In the 1920s and 1930s, he was president of the Amalgamated Builders' Council. Belyea was charged for price fixing and other illegal acts under the Combines Investigation Act. Belyea and Harry Weinraub were initially acquitted, but then convicted on appeal to the Supreme Court of Ontario. Their conviction was upheld by the Supreme Court of Canada and a fine of $4,000 each or four months of jail was also upheld.

==Political career==

Belyea went into politics in 1949 when he decided to run for city council after failing to get the city to fix a plumbing issue. He was elected as the junior alderman for Ward 9, representing North Toronto. In December 1951, he became the senior alderman for the ward. In 1954, he was appointed by the city council to the Board of Control, the powerful executive committee of the city, after the death of Controller Louis Shannon.

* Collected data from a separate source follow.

(* ===== verification/CreditInvariant.v ===== *)
(** * The entrypoints preserve the ledger and follow the status graph

    For every entrypoint that writes a key of the ledger invariant, what a
    successful run does to the invariant and to the status of each line; then
    the two statements over all entrypoints at once. *)
From S2P Require Import Prelude MathUtils Soroban CreditTypes CreditEvents CreditStorage CreditState Accrual Collateral Fees Freeze Oracles Scoring Risk Lifecycle Views CreditContract CreditCalls CreditLedger CreditMoves.

(** ** Tracking a handler from its start

    [Near bs d b s0 s]: between the start [s0] and [s] nothing happened to the
    line of [b] or to any status, and the pending counter is ahead by [d].
    [Wrote bs b st s0 s]: the line of [b] was written with status [st]. *)
Section tracking.
Context `{H : Host}.
Abbreviation S' := (State (C := CreditContract)).

Record Near (bs : list Address) (d : Z) (b : Address) (s0 s : S') : Prop := {
  nr_ledger : Ledger_off bs d s;
  nr_count : line_count s = line_count s0;
  nr_line : line_of s b = line_of s0 b;
  nr_status : forall b', status_of s b' = status_of s0 b';
  nr_admin : is_Some (admin_of s0) -> is_Some (admin_of s);
}.

Record Wrote (bs : list Address) (b : Address) (st : CreditStatus) (s0 s : S') : Prop := {
  wr_ledger : Ledger bs s;
  wr_status : forall b', status_of s b' = if decide (b' = b) then Some st else status_of s0 b';
}.

Lemma near_refl bs b s : Ledger bs s -> Near bs 0 b s s.
Proof. by split. Qed.

Lemma near_frame bs d b s0 s s' : Near bs d b s0 s -> frame K_ledger s s' -> Near bs d b s0 s'.
Proof.
  intros [H1 H2 H3 H4 H5] Hf. split.
  - by eapply ledger_frame.
  - by rewrite (frame_line_count K_ledger s s').
  - by rewrite (frame_line_of K_ledger s s').
  - intros b'. by rewrite (frame_status K_ledger s s').
  - by rewrite (frame_admin K_ledger s s').
Qed.

Lemma ledger_admin bs d s b : Ledger_off bs d s -> b ∈ bs -> is_Some (admin_of s).
Proof. intros HL Hb. apply (lg_admin _ _ _ HL). intros ->. by apply elem_of_nil in Hb. Qed.

Lemma wrote_frame bs b st s0 s s' : Wrote bs b st s0 s -> frame K_ledger s s' -> Wrote bs b st s0 s'.
Proof.
  intros [H1 H2] Hf. split.
  - by eapply ledger_frame.
  - intros b'. by rewrite (frame_status K_ledger s s').
Qed.

Lemma near_same_lines bs d d' b s0 s s' :
  Near bs d b s0 s -> Ledger_off bs d' s' -> (forall b, line_of s' b = line_of s b) -> b ∈ bs ->
  Near bs d' b s0 s'.
Proof.
  intros [H1 H2 H3 H4 H5] HL El Hb. split; [done| |by rewrite El| |].
  - by rewrite (idx_count _ _ (lg_index _ _ _ HL)), <- (idx_count _ _ (lg_index _ _ _ H1)).
  - intros b'. unfold status_of. rewrite El. apply H4.
  - intros _. by eapply ledger_admin.
Qed.

Lemma near_in bs d b s0 s old : Near bs d b s0 s -> line_of s0 b = Some old -> b ∈ bs.
Proof. intros [H1 H2 H3 H4 H5] Hl. eapply ledger_in; [exact H1|]. by rewrite H3. Qed.

Lemma near_increment bs b s0 s old c u s' :
  Near bs 0 b s0 s -> increment_pending_auction_count c s = Ok u s' -> line_count s0 < u32_max ->
  line_of s0 b = Some old -> Near bs 1 b s0 s'.
Proof.
  intros N Hr Hlt Hl. pose proof (near_in _ _ _ _ _ _ N Hl).
  eapply increment_pending_ok in Hr as [HL El]; [|apply N|by rewrite (nr_count _ _ _ _ _ N)].
  by eapply near_same_lines.
Qed.

Lemma near_decrement_if bs b s0 s old (k : bool) c u s' :
  Near bs 0 b s0 s -> (if k then decrement_pending_auction_count else mret tt) c s = Ok u s' ->
  line_of s0 b = Some old -> (k = true -> cl_status old = Defaulted) ->
  Near bs (if k then -1 else 0) b s0 s'.
Proof.
  intros N Hr Hl Hd. pose proof (near_in _ _ _ _ _ _ N Hl).
  destruct k; [|by apply mret_ok in Hr as [_ ->]].
  eapply decrement_pending_ok in Hr as [HL El]; [|apply N|].
  - by eapply near_same_lines.
  - rewrite (nr_status _ _ _ _ _ N). unfold status_of. rewrite Hl. cbn. by rewrite Hd.
Qed.

Lemma near_accrue_all bs b s0 s old c u s' :
  Near bs 0 b s0 s -> accrue_all_except b c s = Ok u s' -> line_count s0 < u32_max ->
  line_of s0 b = Some old -> Near bs 0 b s0 s'.
Proof.
  intros N Hr Hlt Hl. pose proof (near_in _ _ _ _ _ _ N Hl). destruct N as [H1 H2 H3 H4 H5].
  eapply accrue_all_except_ok in Hr as [A1 A2 A3 A4]; [|done|by rewrite H2].
  split; [done|congruence|by rewrite A4|intros; by rewrite A3|].
  intros _. by eapply ledger_admin.
Qed.

(** The write itself settles what the counter moved ahead. *)
Lemma near_persist bs d b s0 s old line pu ps c u s' :
  Near bs d b s0 s -> persist_credit_line b line pu ps c s = Ok u s' ->
  line_count s0 < u32_max -> line_of s0 b = Some old ->
  pu = cl_utilized_amount old -> ps = Some (cl_status old) -> cl_borrower line = cl_borrower old ->
  d = ind Defaulted (Some (cl_status line)) - ind Defaulted (Some (cl_status old)) ->
  Wrote bs b (cl_status line) s0 s'.
Proof.
  intros [H1 H2 H3 H4 _] Hr Hlt Hold Hpu Hps Hb Hd.
  eapply persist_line_moves in Hr as (HL & Hc & Hl & Ho);
    [|exact H1|by rewrite H2|by rewrite H3|done..].
  rewrite Hd, Z.sub_diag in HL. split; [done|].
  intros b'. unfold status_of at 1. case_decide as Hdec; [subst; by rewrite Hl|].
  rewrite Ho by done. apply H4.
Qed.

Lemma status_at s b l : line_of s b = Some l -> status_of s b = Some (cl_status l).
Proof. unfold status_of. by intros ->. Qed.

(** The same for a line that may be new. *)
Lemma near_persist_new bs b s0 s line pu ps c u s' :
  Near bs (- ind Defaulted (status_of s0 b)) b s0 s -> persist_credit_line b line pu ps c s = Ok u s' ->
  line_count s0 < u32_max -> is_Some (admin_of s0) ->
  pu = util_of s0 b -> ps = status_of s0 b -> cl_borrower line = b -> cl_status line <> Defaulted ->
  Wrote (add_borrower b bs) b (cl_status line) s0 s'.
Proof.
  intros [H1 H2 H3 H4 H5] Hr Hlt Ha Hpu Hps Hb Hnd.
  eapply persist_moves in Hr as (HL & Hl & Ho);
    [|exact H1|by rewrite H2|by apply H5|unfold util_of; by rewrite H3|by rewrite H4|done].
  assert (ind Defaulted (Some (cl_status line)) = 0) as Hi by (unfold ind; rewrite decide_False; congruence).
  rewrite Hps, Hi in HL. replace (_ - _) with 0 in HL by lia. split; [done|].
  intros b'. unfold status_of at 1. case_decide as Hdec; [subst; by rewrite Hl|].
  rewrite Ho by done. apply H4.
Qed.

Lemma wrote_count bs b st s0 s : Ledger bs s0 -> Wrote bs b st s0 s -> line_count s = line_count s0.
Proof.
  intros HL [HL' _]. by rewrite (idx_count _ _ (lg_index _ _ _ HL)), (idx_count _ _ (lg_index _ _ _ HL')).
Qed.
End tracking.

Section guards.
Context `{H : Host}.

Lemma require_valid_transition_ok cur tgt allowed err c s u s' :
  require_valid_transition cur tgt allowed err c s = Ok u s' -> cur ∈ allowed /\ s' = s.
Proof.
  unfold require_valid_transition. intros Hr. case_match; [|by minv Hr].
  bsimp. minv Hr. done.
Qed.

Lemma require_admin_auth_ok c s a s' :
  require_admin_auth c s = Ok a s' ->
  admin_of s = Some a /\ (exists h, host_require_auth a (host_state s) = Some h /\ s' = set_host h s).
Proof.
  unfold require_admin_auth, require_admin. intros Hr. apply mbind_ok in Hr as (x & s1 & Hm & Hr).
  mstep Hm. subst. apply or_panic_ok in Hm as [Ha ->]. mstep Hr. apply mret_ok in Hr as [-> ->].
  match goal with Hq : require_auth _ _ _ = _ |- _ => apply require_auth_ok in Hq as (h & ? & ->) end.
  split; [done|]. by exists h.
Qed.
End guards.

(** [track] walks a tracked state through the runs an inversion left behind:
    accrual contributes its description, counters and the writer their lemmas,
    everything else its frame. *)
Ltac track_read :=
  repeat match goal with
  | N : Near _ _ ?b ?s0 ?s, E : line_of ?s ?b = Some _ |- _ => rewrite (nr_line _ _ _ _ _ N) in E
  end.

Ltac track_step :=
  match goal with
  | N : Near _ _ _ _ ?s, Hm : apply_accrual _ ?c ?s = Ok _ ?s' |- _ =>
      let A := fresh "A" in let F := fresh "F" in
      apply apply_accrual_ok in Hm as [A F]; specialize (F K_ledger);
      apply (near_frame _ _ _ _ _ _ N) in F; clear N;
      destruct (accrued_keeps _ _ _ A) as (? & ? & ? & _)
  | Hm : require_valid_transition _ _ _ _ ?c ?s = Ok _ _ |- _ =>
      apply require_valid_transition_ok in Hm as [? ->]
  | N : Near _ 0 ?b ?s0 ?s, Hm : accrue_all_except ?b ?c ?s = Ok _ _ |- _ =>
      eapply (near_accrue_all _ _ _ _ _ _ _ _ N) in Hm; [|assumption|eassumption]; clear N
  | N : Near _ _ _ _ ?s, Hm : persist_credit_line _ _ _ _ _ ?s = Ok _ _ |- _ => fail 1
  | N : Near _ _ _ _ ?s, Hm : increment_pending_auction_count _ ?s = Ok _ _ |- _ =>
      eapply (near_increment _ _ _ _ _ _ _ _ N) in Hm; [|assumption|eassumption]; clear N
  | N : Near _ _ _ _ ?s, Hm : (if _ then decrement_pending_auction_count else _) _ ?s = Ok _ _ |- _ => fail 1
  | N : Near _ _ _ _ ?s, Hm : ?m ?c ?s = Ok _ _ |- _ =>
      framed K_ledger Hm;
      match goal with F : frame K_ledger s _ |- _ => apply (near_frame _ _ _ _ _ _ N) in F end;
      clear N
  | W : Wrote _ _ _ _ ?s, Hm : ?m ?c ?s = Ok _ _ |- _ =>
      framed K_ledger Hm;
      match goal with F : frame K_ledger s _ |- _ => apply (wrote_frame _ _ _ _ _ _ W) in F end;
      clear W
  end.

Ltac track := track_read; repeat (track_step; track_read).

(** Membership in a literal list, case by case. *)
Ltac elems :=
  repeat match goal with
  | E : _ ∈ _ :: _ |- _ => apply elem_of_cons in E as [E|E]
  | E : _ ∈ [] |- _ => by apply elem_of_nil in E
  end.

(** [wrote Hm] uses the run [Hm] of [persist_credit_line] on the tracked state. *)
Ltac wrote Hm :=
  match type of Hm with
  | persist_credit_line _ _ _ _ _ ?s = Ok _ _ =>
      match goal with N : Near _ _ _ _ s |- _ =>
        eapply (near_persist _ _ _ _ _ _ _ _ _ _ _ _ N) in Hm;
        [|assumption|eassumption|try (cbn; congruence)..]; clear N; cbn [cl_status set_status set_suspension_ts set_utilized set_accrued set_limit set_rate set_score set_last_rate_update_ts set_last_accrual_ts] in *
      end
  end.

(** [dec] uses the conditional decrement of the pending counter. *)
Ltac dec :=
  match goal with
  | N : Near _ 0 _ _ ?s, Hm : (if _ then decrement_pending_auction_count else _) _ ?s = Ok _ _ |- _ =>
      eapply (near_decrement_if _ _ _ _ _ _ _ _ _ N) in Hm; [|eassumption|intros; bsimp; try congruence];
      clear N
  end.

Ltac write :=
  match goal with Hm : persist_credit_line _ _ _ _ _ _ = Ok _ _ |- _ => wrote Hm end.

(** [chain] extends a frame from the start over the runs that follow it. *)
Ltac chain :=
  repeat match goal with
  | K : frame ?KK ?s0 ?s, Hm : ?m ?c ?s = Ok _ ?s' |- _ =>
      lazymatch m with
      | set_collateral_balance _ _ => fail
      | set_collateral_balance_for_token _ _ _ => fail
      | _ => idtac
      end;
      framed KK Hm;
      match goal with F : frame KK s s' |- _ =>
        let K' := fresh "K" in assert (frame KK s0 s') as K' by (etrans; [exact K|exact F]);
        clear K F; rename K' into K;
        repeat match goal with
        | E : context [collateral_of s' ?b] |- _ =>
            rewrite (frame_collateral_of KK s0 s' b K eq_refl) in E
        | E : context [pers s' ?k] |- _ => rewrite (frame_pers KK s0 s' k K eq_refl) in E
        end
      end
  end.

Ltac near_inv :=
  match goal with N : Near _ _ _ _ _ |- _ => destruct N as [HL Hc _ Hst _] end.

(** [known_status] replaces the status of the tracked borrower at the start. *)
Ltac known_status :=
  repeat match goal with
  | E : line_of ?s ?b = Some _ |- context [status_of ?s ?b] => rewrite (status_at _ _ _ E)
  end.

(** The counter side condition of [wrote]: compare the two known statuses. *)
Ltac ind_tac :=
  cbn in *; repeat match goal with
  | E : cl_status _ = _ |- _ => progress rewrite ?E
  end; unfold ind; repeat case_decide; simplify_eq; try congruence; try lia.

Lemma try_call_frame `{Host} {A} K (f : host -> option (A * host)) :
  steps (frame K) (Credit.try_call f).
Proof.
  intros c s a s'. unfold Credit.try_call. destruct (f (host_state s)) as [[x h]|].
  - intros [= _ <-]. by apply frame_same_stores.
  - intros [= _ <-]. by apply frame_same_stores.
Qed.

Belyea won a seat on the board in his own right in the 1954 Toronto municipal election, being elected second of four Controllers in the at-large election. As a senior alderman, and then senior controller, he also had a seat on Metropolitan Toronto Council, when that body was formed in January 1954.

His two main interests as a city official were parks and public works. He had the city begin a winter works program, and convinced Metropolitan Toronto to buy land owned by Rupert Edwards and make it a public park instead of developing it. Edwards agreed to sell the property to Metro for $157,000 - a third of what a developer had offered for the land, on the condition that the park, which became Edwards Gardens, be named after him.

===Noronic disaster===

Belyea was chair of the parks committee during the SS Noronic disaster of 1949. The Noronic was a passenger ship that docked for the night at Pier 9 in Toronto Harbour on September 16 when a fire broke out, resulting in the loss of at least 118 lives. Belyea responded to the fire by turning a building at Exhibition Place into a morgue in order to accommodate the 118 fatalities and arranged food and accommodation for the survivors of the disaster.

==Running for mayor ==

He ran for mayor in the 1955 election in an attempt to unseat his rival, incumbent mayor Nathan Phillips. Belyea ran on a platform of parks improvement and accused Phillips of having "frustrated my every effort to bring about reforms in city management." He also accused Phillips of breaking a promise to serve only one term as mayor, a pledge Phillips denied making. During the campaign, Belyea called on the city to adopt an official master plan, limiting the construction of tall buildings south of Bloor Street (the city would go on to adopt a 45-foot limit in the 1970s, while David Crombie was mayor). He also said that as a businessman, he would be better able to stop taxes from going up, supported building expressways as well as saving parkland, urban planning, the building of an east-west subway system, the installation of escalators in every subway station to help the elderly and disabled, the construction of apartments for senior citizens, and the construction of a new city hall.

Belyea was unsuccessful receiving only 26,717 votes to Phillips's 70,647 votes. He attempted a comeback in 1958, running for a seat on the four-member Board of Control, but came in sixth.